Write out, unaltered, each line from the top of the records below down to the line where "lb_counters := <[i" appears, that line included.

####

Lemma LeastBytes_step lb msg partitions :
  partitions ≠ [] → counters_for partitions (lb_counters lb) →
  ∃ i c, lb_counters lb !! i = Some c ∧
    (∀ c', c' ∈ lb_counters lb → lb_bytes c ≤ lb_bytes c') ∧
    LeastBytes_Balance lb msg partitions =
      Done (lb_partition c, {| lb_counters := <[i := addBytes c (messageBytes msg)]> (lb_counters lb) |}) ∧
    counters_for partitions (<[i := addBytes c (messageBytes msg)]> (lb_counters lb)).
Proof.
  intros Hne Hfor. pose proof Hfor as [Hs Hp]. unfold LeastBytes_Balance.
  rewrite (counters_for_complete _ _ Hfor).
  destruct (lb_counters lb) as [|c0 rest] eqn:E.
  { exfalso. apply Hne. apply Permutation_nil. by rewrite <- Hp. }
  destruct (minCounter_spec [c0] rest 0 (lb_bytes c0)) as [Hr Hmin]; [done|done| |].
  { intros c Hc%list_elem_of_singleton. by subst. }
  change (len [c0]) with 1 in *. set (r := minCounter _ _ _ _) in *. clearbody r.
  change ([c0] ++ rest) with (c0 :: rest) in *. set (cs := c0 :: rest) in *.
  assert (Z.to_nat r < length cs)%nat as Hlt by (unfold len in Hr; lia).
  exists (Z.to_nat r), (nth (Z.to_nat r) cs zeroCounter).
  destruct (lookup_lt_is_Some_2 cs (Z.to_nat r) Hlt) as [c Hc].
  assert (nth (Z.to_nat r) cs zeroCounter = c) as Hn by (by rewrite nth_lookup, Hc).
  rewrite Hn in *. split; [done|]. split; [exact Hmin|]. split; [done|].
  split; [by apply sorted_insert; [..|rewrite Hn]|].
  by rewrite partitions_insert by (done || (by rewrite Hn)).
Qed.

(** [spread M cs]: no counter is more than [M] bytes ahead of another. *)
Definition spread (M : Z) (cs : list leastBytesCounter) : Prop :=
  ∀ c1 c2, c1 ∈ cs → c2 ∈ cs → lb_bytes c1 ≤ lb_bytes c2 + M.

Lemma spread_add M n cs i c :
  spread M cs → cs !! i = Some c → (∀ c', c' ∈ cs → lb_bytes c ≤ lb_bytes c') →
  0 ≤ n ≤ M → 0 ≤ lb_bytes c → lb_bytes c + n < 2 ^ 64 →
  spread M (<[i := addBytes c n]> cs).
Proof.
  intros Hsp Hc Hmin Hn Hb Hof c1 c2 H1 H2.
  assert (∀ x, x ∈ <[i := addBytes c n]> cs → x = addBytes c n ∨ x ∈ cs) as Hel.
  { intros x (k & Hk)%list_elem_of_lookup. destruct (decide (i = k)) as [<-|Hik].
    - rewrite list_lookup_insert_eq in Hk by (by eapply lookup_lt_Some). left. congruence.
    - rewrite list_lookup_insert_ne in Hk by done. right. by eapply list_elem_of_lookup_2. }
  assert (lb_bytes (addBytes c n) = lb_bytes c + n) as Ha
    by (cbn; unfold wrapU; apply Z.mod_small; lia).
  assert (c ∈ cs) as Hcin by (by eapply list_elem_of_lookup_2).
  destruct (Hel _ H1) as [->|H1'], (Hel _ H2) as [->|H2']; rewrite ?Ha; [lia| | |by apply Hsp].
  - specialize (Hmin c2 H2'). lia.
  - specialize (Hsp c1 c H1' Hcin). lia.
Qed.
(* ===== verification/WriterSystem.v ===== *)
(** * The goroutines of a writer (writer.go)

    A [Writer] as one machine: any number of goroutines in [WriteMessages] and
    in [Close], the goroutine of [Writer.run], one goroutine of [writer.run] per
    partition that was ever open, and the goroutines that [Writer.close] starts.
    They share the channel [msgs] of the writer, one channel per partition
    writer, one channel [res] per call, the mutex, [done] and the wait group.
    What one goroutine does between two points where it may wait is a function
    of PartitionWriter.v or Writer.v; waits are guards of the events. *)

From S2P Require Import Prelude Errors Time Messages Balancer PartitionWriter Writer.

(** ** The state *)

(** What is sent on the channel [res] of a call: nil, or a [writerError].  The
    message in front is the one it answers. *)
Definition answer : Type := writerMessage * option (Message * goerror).

(** The goroutine that [Writer.close] starts: not yet, started, after
    [close(w.msgs)], after [join.Wait]. *)
Inductive pcloser : Type := POpen | PClosing | PClosed | PJoined.

(** A partition writer: its channel, its loop, the batch in [write], the
    answers that [write] has still to send, and the messages of the batches that
    the broker took. *)
Record proc : Type := {
  pr_chan : list writerMessage;
  pr_pw : pwriter;
  pr_conn : bool;
  pr_writing : list writerMessage;
  pr_out : list (writerMessage * (Z * option (Message * goerror)));
  pr_written : list writerMessage;
  pr_exited : bool;
  pr_close : pcloser;
}.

####

__ANSWER BOX__.
Lemma LeastBytes_step lb msg partitions :
  partitions ≠ [] → counters_for partitions (lb_counters lb) →
  ∃ i c, lb_counters lb !! i = Some c ∧
    (∀ c', c' ∈ lb_counters lb → lb_bytes c ≤ lb_bytes c') ∧
    LeastBytes_Balance lb msg partitions =
      Done (lb_partition c, {| lb_counters := <[i := addBytes c (messageBytes msg)]> (lb_counters lb) |}) ∧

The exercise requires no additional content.